2.4.3. Standardised mean differences
To answer the study’s main and specific research questions, which evaluates if there is a difference in specific CVD risk factors in the rural-to-urban migrant group compared to those who did not migrated, odds-ratios (OR) and standardised mean differences (SMD) were calculated. In categorical outcomes, OR and 95%
confidence intervals (CI) were calculated using logistic regression. In the case of continuous outcomes, SMD were chosen because of its advantage to interpreting results of continuous data measured with different scales or units, thereby facilitating comparisons of difference sizes for individual measures. The Cochrane Collaboration has defined SMD as “the difference in means between two groups, divided by the pooled standard deviation of the measurements” and suggests that “the value of a SMD thus depends on both the size of the effect (the difference between means) and the standard deviation of the outcomes (the inherent variability among participants)”

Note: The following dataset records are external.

(* ===== verification/JSDate.v ===== *)
(** * JSDate: class JSDate of js_date.h and js_date.cpp, the operations of
    builtins_date.cpp and the macros of ecma_macros.h that define its getters
    and setters, GetLocalOffsetFromOS of platform/unix/time.cpp.

    A date object holds a time value, a double.  The abstract operations of the
    language standard (MakeTime, MakeDay, MakeDate, TimeClip) compute on
    doubles; the getters and setters convert to 64-bit integers, split the time
    into fields and put fields together.  An overflow of a 64-bit integer and a
    cast of a double that does not fit are [Fault].

    The time zone of the operating system is a parameter: localtime_r gives
    tm_gmtoff, the seconds east of Greenwich, for a number of seconds since 1970,
    or a null pointer.  ToNumber, which may call methods of its argument, is a
    parameter too.

    The state of a date object is its time value beside the static members of
    DateUtils. *)
From S2P Require Import Prelude TaggedValue Double DateUtils.
Import Double DateUtils.
Local Open Scope Z_scope.

Module JSDate.

Definition MS_PER_HOUR : Z := 3600 * 1000.
Definition MS_PER_MINUTE : Z := 60000.
Definition MIN_PER_HOUR : Z := 60.
Definition MONTH_PER_YEAR : Z := 12.
Definition MOUTH_PER_YEAR : Z := 12.
Definition HUNDRED : Z := 100.
Definition NINETEEN_HUNDRED_YEAR : Z := 1900.
Definition THOUSAND : Z := 1000.
Definition MAX_TIME_IN_MS : Z := 864000000 * 10000000.
Definition CODE_FLAG : Z := 0x0F.
Definition CODE_4_BIT : Z := 4.
Definition CODE_SET_DATE : Z := 0x32.
Definition CODE_SET_MILLISECONDS : Z := 0x76.
Definition CODE_SET_SECONDS : Z := 0x75.
Definition CODE_SET_MINUTES : Z := 0x74.
Definition CODE_SET_HOURS : Z := 0x73.
Definition CODE_SET_MONTH : Z := 0x31.
Definition CODE_SET_FULL_YEAR : Z := 0x30.
Definition CONSTRUCTOR_MAX_LENGTH : nat := 7.

(** The result of 64-bit signed arithmetic. *)
Definition int64 {S} (z : Z) : M S Z := if (- 2 ^ 63 <=? z) && (z <? 2 ^ 63) then mret z else fault.

(** ** The operations of the standard *)

Definition MakeTime (hour min sec ms : dbl) : dbl :=
  if isfinite hour && isfinite min && isfinite sec && isfinite ms then
    let hourInteger := TruncateDouble hour in
    let minInteger := TruncateDouble min in
    let secInteger := TruncateDouble sec in
    let msInteger := TruncateDouble ms in
    dadd (dadd (dadd (dmul hourInteger (double_of_int MS_PER_HOUR)) (dmul minInteger (double_of_int MS_PER_MINUTE))) (dmul secInteger (double_of_int MS_PER_SECOND))) msInteger
  else DNaN.

(** DateUtils::GetDaysFromYear; the largest sum on the way is checked. *)
Definition days_from_year {S} (year : Z) : M S Z :=
  int64 (DAYS_IN_YEAR * (year - 1970) + FloorDiv (year - 1969) LEAP_NUMBER_0);;
  mret (GetDaysFromYear year).

Definition MakeDay {S} (year month date : dbl) : M S dbl :=
  if isfinite year && isfinite month && isfinite date then
    let yearInteger := TruncateDouble year in
    let monthInteger := TruncateDouble month in
    y ← int64_of_double yearInteger;
    dy ← int64_of_double (ddiv monthInteger (double_of_int MOUTH_PER_YEAR));
    y ← int64 (y + dy);
    m ← int64_of_double monthInteger;
    let m := Z.rem m MOUTH_PER_YEAR in
    y ← (if m <? 0 then int64 (y - 1) else mret y);
    let m := if m <? 0 then m + MOUTH_PER_YEAR else m in
    days ← days_from_year y;
    leapYear ← int64_of_double year;
    let days := days + DAYS_FROM_MONTH (IsLeap leapYear) m in
    mret (dadd (double_of_int64 (days - 1)) (TruncateDouble date))
  else mret DNaN.

Definition MakeDate (day time : dbl) : dbl :=
  if isfinite day && isfinite time then dadd time (dmul day (double_of_int MS_PER_DAY)) else DNaN.

Definition TimeClip (time : dbl) : dbl :=
  if double_leb (double_of_int64 (- MAX_TIME_IN_MS)) time && double_leb time (double_of_int64 MAX_TIME_IN_MS) then TruncateDouble time else DNaN.

Section zone.
(** localtime_r: tm_gmtoff, or nullptr. *)
Context (localtime_r : Z -> option Z).

Definition GetLocalOffsetFromOS (timeMs : Z) (isLocal : bool) : Z :=
  if negb isLocal then 0
  else
    let timeMs := Z.quot timeMs THOUSAND in
    match localtime_r timeMs with
    | None => 0
    | Some tm_gmtoff => Z.quot tm_gmtoff SEC_PER_MINUTE
    end.

Definition LocalTime {S} (timeMs : dbl) : M S dbl :=
  t ← int64_of_double timeMs;
  mret (dadd timeMs (double_of_int64 (GetLocalOffsetFromOS t true))).

Definition UTCTime {S} (timeMs : dbl) : M S dbl :=
  t ← int64_of_double timeMs;
  mret (dadd timeMs (dneg (double_of_int64 (GetLocalOffsetFromOS t false)))).

(** ** Fields *)

Definition GetDateValues (timeMs : dbl) (date : list Z) (isLocal : bool) : M Cache (list Z) :=
  timeMsInt ← int64_of_double timeMs;
  let tz := if isLocal then GetLocalOffsetFromOS timeMsInt isLocal else 0 in
  timeMsInt ← (if isLocal then int64 (timeMsInt + tz * MS_PER_SECOND * SEC_PER_MINUTE) else mret timeMsInt);
  date ← TransferTimeToDate timeMsInt date;
  mret (<[TIMEZONE := - tz]> date).

Definition GetDateValue (timeMs : dbl) (code : nat) (isLocal : bool) : M Cache dbl :=
  if isnan timeMs then mret DNaN
  else
    date ← GetDateValues timeMs (replicate DATE_LENGTH 0) isLocal;
    mret (double_of_int64 (date !!! code)).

[175]. In this study, a slight variation in the normal SMD calculation was made to be able to include the comparison of more than two groups.
-66-
SMD were calculated through a regression to a within-group SD scale which took into account the variation in all three rural, migrant and urban groups. As such, the denominator is not a pooled SD of measurement of two groups only but it is very similar to the SD of the whole population studied. SMD regressions were carried out in fully adjusted models taking into account age, sex, individual’s socioeconomic indicators and parental education.
In this sense, all comparisons would be expressed as differences in units of SD of normally-distributed variables or as differences in units of SD in the log scale of transformed variables. Due to the lack of units, these SMD allows for comparison of magnitude of differences across various risk factors. In terms of the interpretation of SMD, the Cochrane Collaboration indicates that “rules of thumb exist for interpreting SMD (or ‘effect sizes’)… 0.2 represents a small effect, 0.5 a moderate effect, and 0.8 a large effect [175, 176]”.